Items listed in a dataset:
◇ ◇ ◇

(* ===== verification/Pipeline.v ===== *)
(** * From [clean_data.py] to [app.py]: the corpus the assistant loads

    The two programs meet in [data_clean/]: [clean_data.main] writes it,
    and [load_data] reads it with [DirectoryLoader(DATA_PATH,
    glob="*.txt")].  [corpus_of] is the view of a directory the loader
    has: its plain files and their texts.  When [data_clean/] did not
    exist before [main] ran, every document the loader returns is the
    cleaned text of the source file of the same name, and so (by the
    idempotence of [clean_text]) a fixed point of [clean_text]. *)

From stdpp Require Import gmap.
From S2P Require Import PyPrelude Clean Idempotence CleanData Prompt Services Chunker VectorStore SpecServices.
Import Clean Idempotence CleanData Prompt VectorStore SpecServices.

Module Pipeline.

(** The files of a directory, as [DirectoryLoader] sees them. *)
Definition corpus_of (d : gmap string entry) : Services.corpus :=
  omap (λ e, match e with EFile t => Some t | EDir => None end) d.

(** What a run of [main] leaves in a [data_clean/] it created. *)
Lemma main_fresh_entries listing src d' evs :
  main listing {| source_dir := Present src; clean_dir := Missing |} =
    ({| source_dir := Present src; clean_dir := Present d' |}, Ok evs) →
  ∀ n t', corpus_of d' !! n = Some t' →
    ∃ t, src !! n = Some (EFile t) ∧ ends_with ".txt" n = true ∧ n ∈ listing ∧
      t' = clean_text t.
Proof.
  intros Hmain n t' Hn. unfold main in Hmain. cbn in Hmain.
  destruct (clean_files_present src ∅ listing) as (d'' & evs' & Hc & _ & Hd).
  rewrite Hc in Hmain. injection Hmain as <- _.
  unfold corpus_of in Hn. rewrite lookup_omap, Hd in Hn.
  case_bool_decide as Hin; [|by rewrite lookup_empty in Hn].
  unfold cleaned_entry in Hn. destruct (ends_with ".txt" n) eqn:Htxt;
    [|by rewrite lookup_empty in Hn].
  rewrite lookup_empty in Hn. destruct (src !! n) as [[t|]|]; simplify_eq/=.
  by exists t.
Qed.

(** Where a loaded document comes from, when [main] created [data_clean/]. *)
Lemma loaded_document_origin listing src d' evs docs doc :
  main listing {| source_dir := Present src; clean_dir := Missing |} =
    ({| source_dir := Present src; clean_dir := Present d' |}, Ok evs) →
  spec_load_corpus (corpus_of d') = Ok docs → doc ∈ docs →
  ∃ n t, src !! n = Some (EFile t) ∧ n ∈ listing ∧
    metadata doc = [(⟪"source"⟫%py, String.list_ascii_of_string ("data_clean/" ++ n))] ∧
    page_content doc = clean_text t.
Proof.
  intros Hmain Hload. unfold spec_load_corpus in Hload. injection Hload as <-.
  intros (nt & -> & Hnt)%list_elem_of_fmap.
  apply list_elem_of_filter in Hnt as [_ Hnt]. destruct nt as [n t'].
  apply elem_of_map_to_list in Hnt.
  destruct (main_fresh_entries _ _ _ _ Hmain _ _ Hnt) as (t & Hs & _ & Hin & ->).
  by exists n, t.
Qed.

(** [C18] Every document the assistant loads from a [data_clean/] that
    [clean_data.py] created is a [.txt] file of the listing whose text
    is [clean_text] of the source file of the same name, with
    [data_clean/<name>] as its source, and it is already clean:
    cleaning it again changes nothing. *)
Theorem loaded_documents_clean listing src d' evs docs :
  main listing {| source_dir := Present src; clean_dir := Missing |} =
    ({| source_dir := Present src; clean_dir := Present d' |}, Ok evs) →
  spec_load_corpus (corpus_of d') = Ok docs →
  Forall (λ doc, ∃ n t, src !! n = Some (EFile t) ∧ n ∈ listing ∧
            metadata doc = [(⟪"source"⟫%py, String.list_ascii_of_string ("data_clean/" ++ n))] ∧
            page_content doc = clean_text t ∧
            clean_text (page_content doc) = page_content doc) docs.
Proof.
  intros Hmain Hload. apply Forall_forall. intros doc Hdoc.
  destruct (loaded_document_origin _ _ _ _ _ _ Hmain Hload Hdoc) as (n & t & Hs & Hin & Hm & Hc).
  exists n, t. rewrite Hc. repeat split; [done..|]. apply clean_text_fixpoint.
Qed.

Lemma loaded_documents_clean_witness :
  main ["b.md"; "a.txt"] sample_fs =
    ({| source_dir := source_dir sample_fs;
        clean_dir := Present (<["a.txt" := EFile ⟪"x"⟫%py]> ∅) |}, Ok [Cleaned "a.txt"]) ∧
  spec_load_corpus (corpus_of (<["a.txt" := EFile ⟪"x"⟫%py]> ∅)) =
    Ok [{| doc_id := None; metadata := [(⟪"source"⟫%py, ⟪"data_clean/a.txt"⟫%py)];
           page_content := ⟪"x"⟫%py |}] ∧
  Forall (λ doc, ∃ n t, (<["a.txt" := EFile ⟪"<p>x</p>"⟫%py]> (<["b.md" := EFile []]> ∅) : gmap string entry) !! n = Some (EFile t) ∧
            n ∈ ["b.md"; "a.txt"] ∧
            metadata doc = [(⟪"source"⟫%py, String.list_ascii_of_string ("data_clean/" ++ n))] ∧
            page_content doc = clean_text t ∧
            clean_text (page_content doc) = page_content doc)
    [{| doc_id := None; metadata := [(⟪"source"⟫%py, ⟪"data_clean/a.txt"⟫%py)];
        page_content := ⟪"x"⟫%py |}].
Proof.
  assert (main ["b.md"; "a.txt"] sample_fs =
    ({| source_dir := source_dir sample_fs;
        clean_dir := Present (<["a.txt" := EFile ⟪"x"⟫%py]> ∅) |}, Ok [Cleaned "a.txt"])) as Hm
    by (vm_compute; reflexivity).
  assert (spec_load_corpus (corpus_of (<["a.txt" := EFile ⟪"x"⟫%py]> ∅)) =
    Ok [{| doc_id := None; metadata := [(⟪"source"⟫%py, ⟪"data_clean/a.txt"⟫%py)];
           page_content := ⟪"x"⟫%py |}]) as Hl by (vm_compute; reflexivity).
  split; [exact Hm|]. split; [exact Hl|].
  exact (loaded_documents_clean ["b.md"; "a.txt"] _ _ _ _ Hm Hl).
Defined.

(** [C19] Grounding of the answers: when [clean_data.py] created
    [data_clean/] and the store was built from it by the specification's
    loader, splitter and index, every document a similarity search
    returns, the documents the prompt is built from, is a piece of the
    cleaned text of a listed [.txt] file of the source directory, and
    names [data_clean/<name>] as its source. *)
Theorem retrieved_chunks_grounded embed listing src d' evs docs st k q rs :
  main listing {| source_dir := Present src; clean_dir := Missing |} =
    ({| source_dir := Present src; clean_dir := Present d' |}, Ok evs) →
  spec_load_corpus (corpus_of d') = Ok docs →
  (spec_from_documents embed (Chunker.split_documents docs)).2 = Ok st →
  spec_similarity_search embed st k q = Ok rs →
  Forall (λ r, ∃ n t, src !! n = Some (EFile t) ∧ n ∈ listing ∧
            metadata r = [(⟪"source"⟫%py, String.list_ascii_of_string ("data_clean/" ++ n))] ∧
            Chunker.substring (page_content r) (clean_text t)) rs.
Proof.
  intros Hmain Hload Hbuild Hsearch. apply Forall_forall. intros r Hr.
  pose proof (spec_similarity_search_from _ _ _ _ _ _ Hsearch Hr) as Hst.
  rewrite (spec_from_documents_docs _ _ _ Hbuild) in Hst.
  destruct (Chunker.split_documents_origin _ _ Hst) as (d & Hd & Hmeta & Hsub).
  destruct (loaded_document_origin _ _ _ _ _ _ Hmain Hload Hd) as (n & t & Hs & Hin & Hm & Hc).
  exists n, t. rewrite Hmeta, <- Hc. by repeat split.
Qed.

Definition sample_source : gmap string entry :=
  <["a.txt" := EFile ⟪"<p>x</p>"⟫%py]> (<["b.md" := EFile []]> ∅).
Definition sample_doc : document :=
  {| doc_id := None; metadata := [(⟪"source"⟫%py, ⟪"data_clean/a.txt"⟫%py)];
     page_content := ⟪"x"⟫%py |}.
Definition sample_store : list record := [{| rec_doc := sample_doc; rec_vec := [] |}].

Lemma retrieved_chunks_grounded_witness :
  main ["b.md"; "a.txt"] {| source_dir := Present sample_source; clean_dir := Missing |} =
    ({| source_dir := Present sample_source;
        clean_dir := Present (<["a.txt" := EFile ⟪"x"⟫%py]> ∅) |}, Ok [Cleaned "a.txt"]) ∧
  spec_load_corpus (corpus_of (<["a.txt" := EFile ⟪"x"⟫%py]> ∅)) = Ok [sample_doc] ∧
  (spec_from_documents (λ _, Ok []) (Chunker.split_documents [sample_doc])).2 = Ok sample_store ∧
  spec_similarity_search (λ _, Ok []) sample_store 5 ⟪"rules"⟫%py = Ok [sample_doc] ∧
  Forall (λ r, ∃ n t, sample_source !! n = Some (EFile t) ∧ n ∈ ["b.md"; "a.txt"] ∧
            metadata r = [(⟪"source"⟫%py, String.list_ascii_of_string ("data_clean/" ++ n))] ∧
            Chunker.substring (page_content r) (clean_text t)) [sample_doc].
Proof.
  assert (main ["b.md"; "a.txt"] {| source_dir := Present sample_source; clean_dir := Missing |} =
    ({| source_dir := Present sample_source;
        clean_dir := Present (<["a.txt" := EFile ⟪"x"⟫%py]> ∅) |}, Ok [Cleaned "a.txt"])) as H1
    by (vm_compute; reflexivity).
  assert (spec_load_corpus (corpus_of (<["a.txt" := EFile ⟪"x"⟫%py]> ∅)) = Ok [sample_doc])
    as H2 by (vm_compute; reflexivity).
  assert ((spec_from_documents (λ _, Ok []) (Chunker.split_documents [sample_doc])).2
          = Ok sample_store) as H3 by (vm_compute; reflexivity).
  assert (spec_similarity_search (λ _, Ok []) sample_store 5 ⟪"rules"⟫%py = Ok [sample_doc])
    as H4 by (vm_compute; reflexivity).
  split; [exact H1|]. split; [exact H2|]. split; [exact H3|]. split; [exact H4|].
  exact (retrieved_chunks_grounded (λ _, Ok []) _ _ _ _ _ _ _ _ _ H1 H2 H3 H4).
Defined.

End Pipeline.
(* ===== verification/App.v ===== *)
(** * [src/app.py]: the Streamlit script as a state machine

    Streamlit runs the whole script again on every interaction.  One run
    is [script inp], a computation in the monad [M]: it reads and writes
    the state that outlives a run (the two directories, the process
    environment, the [st.cache_resource] cache of [load_data] and
    [st.session_state.messages]), appends to the page it draws, and ends
    normally, at an [st.stop()], or with an exception.  [step] is one run
    on the inputs of that interaction, or a change of the directories
    made outside the program; the theorems hold for every [Services]
    instance. *)

From stdpp Require Import gmap.
From S2P Require Import PyPrelude Prompt Services.
Import Prompt Services.
Local Open Scope py_scope.

Module App.

Create HintDb run discriminated.

Section Script.
Context `{SV : Services}.

(** ** State and page *)

Record state := {
  data_dir : option corpus;               (** [DATA_PATH] ([None]: absent) *)
  db_dir : option store;                  (** [DB_PATH] ([None]: absent) *)
  env_key : option text;                  (** [os.environ["MISTRAL_API_KEY"]] *)
  cache : option store;                   (** [st.cache_resource] of [load_data] *)
  messages : option (list message)        (** [st.session_state.messages] *)
}.
(* ===== verification/AppRuns.v ===== *)
(** * Runs of the script on concrete services

    Every theorem of [App] with a hypothesis, applied to a run of the
    script on concrete services: the services of [SpecServices] over a
    toy embedding and a toy chat model, a cleaned corpus of one file, and
    the states a session goes through (fresh, with the persisted store,
    with the cached store only, without [data_clean/]).  The runs are
    evaluated by [vm_compute]. *)

From stdpp Require Import gmap.
From Stdlib Require Import ZArith.
From S2P Require Import PyPrelude Prompt Services VectorStore SpecServices App.
Import Prompt Services VectorStore SpecServices App.
Local Open Scope py_scope.

Module AppRuns.
Import App.

(** ** Concrete services and states

    The services of [SpecServices] over a toy embedding (a text's length)
    and a chat model that answers with the template's fallback sentence,
    or that fails; and the Chroma-like services over an embedding that
    fails. *)

Definition toy_embed (t : text) : result app_error vec := Ok [Z.of_nat (length t)].
Definition toy_llm (_ : list message) : result app_error text := Ok fallback_answer.
Definition failing_llm (_ : list message) : result app_error text := Raise CompletionError.
Definition failing_embed (_ : text) : result app_error vec := Raise EmbeddingError.

Definition demo : Services := spec_services toy_embed toy_llm.
Definition demo_failing_chat : Services := spec_services toy_embed failing_llm.
Definition demo_chroma : Services := chroma_services failing_embed toy_llm.

Definition demo_corpus : corpus := <["rules.txt" := ⟪"Attendance is mandatory."⟫]> ∅.

Definition demo_input : input := {| api_key_input := ⟪"key"⟫; chat_input := Some ⟪"hi"⟫ |}.
Definition demo_no_key : input := {| api_key_input := []; chat_input := Some ⟪"hi"⟫ |}.

(** A fresh session on a cleaned corpus, before the store is built. *)
Definition fresh (SV : Services) : state :=
  {| data_dir := Some demo_corpus; db_dir := None; env_key := None; cache := None;
     messages := None |}.

(** A session that has shown the greeting, on a persisted store. *)
Definition opened (SV : Services) (vdb : store) : state :=
  {| data_dir := Some demo_corpus; db_dir := Some vdb; env_key := None; cache := None;
     messages := Some [greeting] |}.

(** The store answers from the cache alone: no corpus, no [DB_PATH]. *)
Definition cached_only (SV : Services) (c : store) : state :=
  {| data_dir := None; db_dir := None; env_key := None; cache := Some c;
     messages := Some [greeting] |}.

(** No [data_clean/], no store, no cache. *)
Definition no_data (SV : Services) : state :=
  {| data_dir := None; db_dir := None; env_key := None; cache := None; messages := None |}.

(** The one document of [demo_corpus], as the loader returns it. *)
Definition demo_doc : document :=
  {| doc_id := None; metadata := [(⟪"source"⟫, ⟪"data_clean/rules.txt"⟫)];
     page_content := ⟪"Attendance is mandatory."⟫ |}.

(** Its one chunk, embedded by [toy_embed]. *)
Definition demo_store : list record := [{| rec_doc := demo_doc; rec_vec := [24%Z] |}].

(** ** The theorems of [App] on these runs *)

Lemma script_gate_witness :
  api_key_input demo_no_key = [] ∧
  @script demo demo_no_key (fresh demo) =
  (Stopped, fresh demo, [UiPageConfig ⟪"University Bot"⟫; UiTitle; UiCaption; UiHeader;
                    UiWarning ⟪"Please enter your Mistral API key to start."⟫]).
Proof. split; [reflexivity|]. apply script_gate. reflexivity. Defined.

Lemma answered_turn_witness :
  let a := fallback_answer in
  api_key_input demo_input ≠ [] ∧ @db_dir demo (opened demo []) = Some [] ∧
  messages (opened demo []) = Some [greeting] ∧ chat_input demo_input = Some ⟪"hi"⟫ ∧
  ⟪"hi"⟫ ≠ [] ∧ @answer demo [] ⟪"hi"⟫ = Ok a ∧
  @script demo demo_input (opened demo []) =
  (Done (), set_messages ([greeting] ++ [user_msg ⟪"hi"⟫; assistant_msg a])
                         (set_env ⟪"key"⟫ (opened demo [])),
   page_head ++ chat_ui [greeting] ++ [UiChat User; UiWrite ⟪"hi"⟫; UiChat Assistant; UiWrite a]).
Proof.
  intros a. assert (@answer demo [] ⟪"hi"⟫ = Ok a) as Ha by (vm_compute; reflexivity).
  split; [discriminate|]. do 2 (split; [reflexivity|]). split; [reflexivity|].
  split; [discriminate|]. split; [exact Ha|].
  apply (answered_turn (SV:=demo) demo_input (opened demo []) [] [greeting] ⟪"hi"⟫ a);
    [discriminate|reflexivity|reflexivity|reflexivity|discriminate|exact Ha].
Defined.

Lemma failed_turn_witness :
  api_key_input demo_input ≠ [] ∧ @db_dir demo_failing_chat (opened demo_failing_chat []) = Some [] ∧
  messages (opened demo_failing_chat []) = Some [greeting] ∧ chat_input demo_input = Some ⟪"hi"⟫ ∧
  ⟪"hi"⟫ ≠ [] ∧ @answer demo_failing_chat [] ⟪"hi"⟫ = Raise CompletionError ∧
  @script demo_failing_chat demo_input (opened demo_failing_chat []) =
  (Raised CompletionError,
   set_messages ([greeting] ++ [user_msg ⟪"hi"⟫]) (set_env ⟪"key"⟫ (opened demo_failing_chat [])),
   page_head ++ chat_ui [greeting] ++ [UiChat User; UiWrite ⟪"hi"⟫; UiChat Assistant]).
Proof.
  assert (@answer demo_failing_chat [] ⟪"hi"⟫ = Raise CompletionError) as Ha
    by (vm_compute; reflexivity).
  split; [discriminate|]. do 2 (split; [reflexivity|]). split; [reflexivity|].
  split; [discriminate|]. split; [exact Ha|].
  apply (failed_turn (SV:=demo_failing_chat) demo_input _ [] [greeting] ⟪"hi"⟫);
    [discriminate|reflexivity|reflexivity|reflexivity|discriminate|exact Ha].
Defined.

Lemma history_invariant_witness :
  let s := @run_state demo_failing_chat demo_input (fresh demo_failing_chat) in
  let ms := [greeting; user_msg ⟪"hi"⟫] in
  initial (fresh demo_failing_chat) ∧ reach (fresh demo_failing_chat) 1 s ∧
  messages s = Some ms ∧ ∃ ts k, ms = greeting :: ts ∧ turns k ts ∧ k ≤ 1.
Proof.
  intros s ms. assert (messages s = Some ms) as Hms by (vm_compute; reflexivity).
  assert (reach (fresh demo_failing_chat) 1 s) as Hr.
  { assert (raised_count (Some (@script demo_failing_chat demo_input (fresh demo_failing_chat)).1.1) = 1)
      as E by (vm_compute; reflexivity).
    pose proof (reach_step _ 0 _ _ _ (reach_refl _)
                  (lstep_run (SV:=demo_failing_chat) demo_input (fresh demo_failing_chat))) as H.
    rewrite E in H. exact H. }
  assert (initial (fresh demo_failing_chat)) as Hi by (split; [reflexivity|split; reflexivity]).
  split; [exact Hi|]. split; [exact Hr|]. split; [exact Hms|].
  exact (history_invariant (SV:=demo_failing_chat) _ 1 s Hi Hr ms Hms).
Defined.

Lemma store_never_rebuilt_witness :
  @db_dir demo (opened demo demo_store) = Some demo_store ∧
  db_dir (@run_state demo demo_input (opened demo demo_store)) = Some demo_store ∧
  cache (@run_state demo demo_input (opened demo demo_store)) = cache (opened demo demo_store).
Proof.
  split; [reflexivity|]. apply (store_never_rebuilt (SV:=demo)). reflexivity.
Defined.

Lemma deleted_store_uses_cache_witness :
  let s := cached_only demo demo_store in
  let a := fallback_answer in
  api_key_input demo_input ≠ [] ∧ db_dir s = None ∧ cache s = Some demo_store ∧
  messages s = Some [greeting] ∧ chat_input demo_input = Some ⟪"hi"⟫ ∧ ⟪"hi"⟫ ≠ [] ∧
  @answer demo demo_store ⟪"hi"⟫ = Ok a ∧
  @script demo demo_input s =
  (Done (), set_messages ([greeting] ++ [user_msg ⟪"hi"⟫; assistant_msg a]) (set_env ⟪"key"⟫ s),
   page_head ++ chat_ui [greeting] ++ [UiChat User; UiWrite ⟪"hi"⟫; UiChat Assistant; UiWrite a]).
Proof.
  intros s a. assert (@answer demo demo_store ⟪"hi"⟫ = Ok a) as Ha by (vm_compute; reflexivity).
  split; [discriminate|]. do 3 (split; [reflexivity|]). split; [reflexivity|].
  split; [discriminate|]. split; [exact Ha|].
  apply (deleted_store_uses_cache (SV:=demo) demo_input s demo_store [greeting] ⟪"hi"⟫ a);
    [discriminate|reflexivity|reflexivity|reflexivity|reflexivity|discriminate|exact Ha].
Defined.

Lemma first_build_witness :
  let s := fresh demo in
  api_key_input demo_input ≠ [] ∧ db_dir s = None ∧ cache s = None ∧
  data_dir s = Some demo_corpus ∧ @load_corpus demo demo_corpus = Ok [demo_doc] ∧
  (@from_documents demo (@split_documents demo [demo_doc])).2 = Ok demo_store ∧
  db_dir (@run_state demo demo_input s) = Some demo_store ∧
  cache (@run_state demo demo_input s) = Some demo_store.
Proof.
  intros s.
  assert (@load_corpus demo demo_corpus = Ok [demo_doc]) as Hl by (vm_compute; reflexivity).
  assert ((@from_documents demo (@split_documents demo [demo_doc])).2 = Ok demo_store) as Hb
    by (vm_compute; reflexivity).
  split; [discriminate|]. do 3 (split; [reflexivity|]). split; [exact Hl|]. split; [exact Hb|].
  apply (first_build (SV:=demo) demo_input s demo_corpus [demo_doc] demo_store);
    [discriminate|reflexivity|reflexivity|reflexivity|exact Hl|exact Hb].
Defined.

Lemma failed_build_persists_witness :
  let s := fresh demo_chroma in
  let s' := @set_db demo_chroma (Some []) (set_env ⟪"key"⟫ s) in
  api_key_input demo_input ≠ [] ∧ db_dir s = None ∧ cache s = None ∧
  data_dir s = Some demo_corpus ∧ @load_corpus demo_chroma demo_corpus = Ok [demo_doc] ∧
  @from_documents demo_chroma (@split_documents demo_chroma [demo_doc]) = (Some [], Raise EmbeddingError) ∧
  @script demo_chroma demo_input s = (Raised EmbeddingError, s', page_head ++ [spinner]) ∧
  @open_vector_db demo_chroma s' = (Done [], s', []).
Proof.
  intros s s'.
  assert (@load_corpus demo_chroma demo_corpus = Ok [demo_doc]) as Hl by (vm_compute; reflexivity).
  assert (@from_documents demo_chroma (@split_documents demo_chroma [demo_doc])
          = (Some [], Raise EmbeddingError)) as Hb by (vm_compute; reflexivity).
  split; [discriminate|]. do 3 (split; [reflexivity|]). split; [exact Hl|]. split; [exact Hb|].
  apply (failed_build_persists (SV:=demo_chroma) demo_input s demo_corpus [demo_doc] [] EmbeddingError);
    [discriminate|reflexivity|reflexivity|reflexivity|exact Hl|exact Hb].
Defined.

Lemma data_missing_stops_witness :
  api_key_input demo_input ≠ [] ∧ db_dir (no_data demo) = None ∧ cache (no_data demo) = None ∧
  data_dir (no_data demo) = None ∧
  @script demo demo_input (no_data demo) =
  (Stopped, set_env ⟪"key"⟫ (no_data demo),
   page_head ++ [UiError ⟪"Data not found. Please run clean_data.py first."⟫]).
Proof.
  split; [discriminate|]. do 3 (split; [reflexivity|]).
  apply (data_missing_stops (SV:=demo)); [discriminate|reflexivity..].
Defined.



End AppRuns.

◇ ◇ ◇

▸ **Task objective**
Please transcribe the data exactly from its first line. End with the line that contains "idempotence of [clean_text])".

▸ **Answer**
(* ===== verification/Pipeline.v ===== *)
(** * From [clean_data.py] to [app.py]: the corpus the assistant loads

    The two programs meet in [data_clean/]: [clean_data.main] writes it,
    and [load_data] reads it with [DirectoryLoader(DATA_PATH,
    glob="*.txt")].  [corpus_of] is the view of a directory the loader
    has: its plain files and their texts.  When [data_clean/] did not
    exist before [main] ran, every document the loader returns is the
    cleaned text of the source file of the same name, and so (by the
    idempotence of [clean_text]) a fixed point of [clean_text]. *)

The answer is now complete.